At least 19 people were killed here on Sunday in battles between
members of President Mwai Kibaki's Kikuyu tribe and Luos and
Kalenjins who backed his rival Raila Odinga in disputed elections
a month ago.
A Reuters reporter heard screams late into the night. Mobs stopped
cars on the main highway and demanded passengers' identity cards.
One man was beaten before being kicked under the wheels of a
minibus as it sped to safety.
At least 750 people have died since the Dec. 27 polls plunged
Kenya into a spiral of violence, battering its image as an east
African trade and tourism hub and one of the continent's more
stable nations.
Negotiators led by Annan have told the two rival camps to select
four representatives each and study a blueprint for further talks
in the next 24 hours, an official involved in the mediation said.
But residents in Naivasha, on Kenya's main western highway,
appeared to put little faith in Annan's mediation efforts.
"Those people shouting for Raila, they don't want peace. They have
been killing our people, burning our houses," said David Gitonga,
a Naivasha resident who had been manning a roadblock until the
army cleared it away.
"Now it's our turn to have justice."
Odinga put the death toll in Naivasha at 30 and blamed the
government for trying to divert the attention of the mediation
team away from the original electoral dispute.
The Kenya Red Cross said it wanted to retrieve and count the
bodies in Naivasha before giving a definitive toll. Charred
corpses lay among collapsed rafters in one house in the town.
Annan said on Saturday that the crisis in Kenya had gone well
beyond an electoral dispute, denouncing "gross and systematic"
human rights abuses.
On Thursday, he brokered the first talks between Kibaki and Odinga
since the troubles began.
But hopes of a quick solution evaporated hours later amid fresh
verbal attacks by both camps, and that night Nakuru, the Rift
Valley's provincial capital, descended into chaos.
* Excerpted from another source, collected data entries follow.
(* ===== verification/Md5Stream.v ===== *)
(** The streaming MD5 of [crates/par2-rs/src/md5_asm.rs] and its paired
    update over [crates/par2-rs/src/md5_pair_asm.rs]: buffering, padding and
    length are the Rust code; the assembly block functions are parameters
    ([Md5Asm]) with what those files document of them ([Md5AsmLaws]). *)
From S2P Require Import Prelude Md5Spec.

(** * The assembly

    [compress] advances a state by one 64-byte block; [rounds2] runs the 64
    rounds of two independent chains, without the final addition, which the
    Rust code does. *)
Class Md5Asm := {
  compress : quad Z -> list byte -> quad Z;
  rounds2 : quad Z -> quad Z -> list byte -> list byte -> quad Z * quad Z;
}.

Definition feed_forward (r q : quad Z) : quad Z :=
  Quad (wadd (qa r) (qa q)) (wadd (qb r) (qb q)) (wadd (qc r) (qc q)) (wadd (qd r) (qd q)).

Class Md5AsmLaws (A : Md5Asm) : Prop := {
  rounds2_left l r x y : feed_forward (rounds2 l r x y).1 l = compress l x;
  rounds2_right l r x y : feed_forward (rounds2 l r x y).2 r = compress r y;
}.

(** * Streaming state *)

Record Md5 := mk_md5 { state : quad Z; buffer : list byte; buffered : Z; length_ : Z }.

Definition Md5_new : Md5 := mk_md5 INIT (zreplicate 64 x00) 0 0.

Section stream.
Context {A : Md5Asm} {E : Type}.
#[local] Abbreviation result := (outcome E).

Definition block_data_order (state : quad Z) (data : list byte) (nblocks : Z) : quad Z :=
  foldl compress state (block_at data <$> seq 0 (Z.to_nat nblocks)).

Definition blocks (state : quad Z) (data : list byte) : result (quad Z) :=
  if negb (zlen data mod 64 =? 0) then Panic
  else Ok (foldl (fun state chunk =>
    let nblocks := zlen chunk / 64 in
    if 0 <? nblocks then block_data_order state chunk nblocks else state)
    state (chunks (Z.shiftl 64 20) data)).

(** The end of [update]: whole blocks straight from the input, the rest buffered. *)
Definition update_rest (self : Md5) (data : list byte) : result Md5 :=
  let whole := Z.land (zlen data) (Z.lnot 63) in
  d ← slice data 0 whole;
  st ← blocks (state self) d;
  rest ← slice_from data whole;
  buf ← copy_range (buffer self) 0 (zlen rest) rest;
  Ok (mk_md5 st buf (zlen rest) (length_ self)).

Definition update (self : Md5) (data : list byte) : result Md5 :=
  let self := mk_md5 (state self) (buffer self) (buffered self) (wrap64 (length_ self + zlen data)) in
  if 0 <? buffered self then
    let take := Z.min (64 - buffered self) (zlen data) in
    d ← slice data 0 take;
    buf ← copy_range (buffer self) (buffered self) (buffered self + take) d;
    let self := mk_md5 (state self) buf (buffered self + take) (length_ self) in
    data ← slice_from data take;
    if buffered self <? 64 then Ok self
    else
      st ← blocks (state self) (buffer self);
      update_rest (mk_md5 st (buffer self) 0 (length_ self)) data
  else update_rest self data.

(** [compress_pair] of [md5_pair_asm.rs]. *)
Definition pair_step (s : quad Z * quad Z) (xy : list byte * list byte) : quad Z * quad Z :=
  let r := rounds2 s.1 s.2 xy.1 xy.2 in (feed_forward r.1 s.1, feed_forward r.2 s.2).
Definition compress_pair (left right : quad Z) (x y : list byte) : result (quad Z * quad Z) :=
  if negb (zlen x =? zlen y) then Panic
  else if negb (zlen x mod 64 =? 0) then Panic
  else match x with
  | [] => Ok (left, right)
  | _ => Ok (foldl pair_step (left, right) (zip (whole_blocks x) (whole_blocks y)))
  end.

Definition update_pair_rest (self other : Md5) (data : list byte) : result (Md5 * Md5) :=
  let whole := Z.land (zlen data) (Z.lnot 63) in
  d ← slice data 0 whole;
  st ← compress_pair (state self) (state other) d d;
  rest ← slice_from data whole;
  buf ← copy_range (buffer self) 0 (zlen rest) rest;
  buf' ← copy_range (buffer other) 0 (zlen rest) rest;
  Ok (mk_md5 st.1 buf (zlen rest) (length_ self), mk_md5 st.2 buf' (zlen rest) (length_ other)).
Deep seated tribal rivalries over land, business and power -- many
of them sown more than 45 years ago under British colonial rule --
have eclipsed the political stand-off.
A quarter of a million people have been forced from their homes by
the turmoil and many Kenyans fear that the scars will remain long
after the political crisis has subsided.
(Additional reporting by Antony
Gitonga; Writing by Nick Tattersall; Editing by Daniel Wallis and
Myra MacDonald)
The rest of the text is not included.